┌─ Study material
(* ===== verification/StickySpec.v ===== *)
(** Protocol-derived device types stick: over any sequence of reports without
    protocol evidence of their own, whatever else they change, the type of a
    device once derived from a protocol stays in its column and in its
    document. *)

From stdpp Require sorting.
From S2P Require Import Prelude NetAddr Cidr Db Report ChangeDetect HeartbeatStore Heartbeat.
From S2P Require Import DeviceStore Attributes AttributesSpec DeviceSpec DeviceType ScanAttributes StoreRecords.
From S2P Require Import DeviceBridge BridgeSpec.

Open Scope Z_scope.

(** * The numbers of a built document *)

(** The numbers of a report are Go integers. *)
Record report_wf (rep : HostReport) : Prop := mkReportWf {
  rw_RTTMs : int64 (hr_RTTMs rep);
  rw_Evidence : Forall (fun e => int64 (e_Port e)) (hr_Evidence rep);
  rw_Services : Forall (fun s => int64 (s_Port s)) (hr_Services rep)
}.

Lemma positive_field_int64 t : int64 (positive_field t).
Proof.
  unfold positive_field. destruct (atoi t) as [v|] eqn:E; [|apply int64_0].
  destruct (0 <? v); [by eapply atoi_int64|apply int64_0].
Qed.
└─
**Work order**
Write out exactly, and only, each line from the one with "destruct (0 <?" down to the last line of the records above.

**Answer to the exercise**
  destruct (0 <? v); [by eapply atoi_int64|apply int64_0].
Qed.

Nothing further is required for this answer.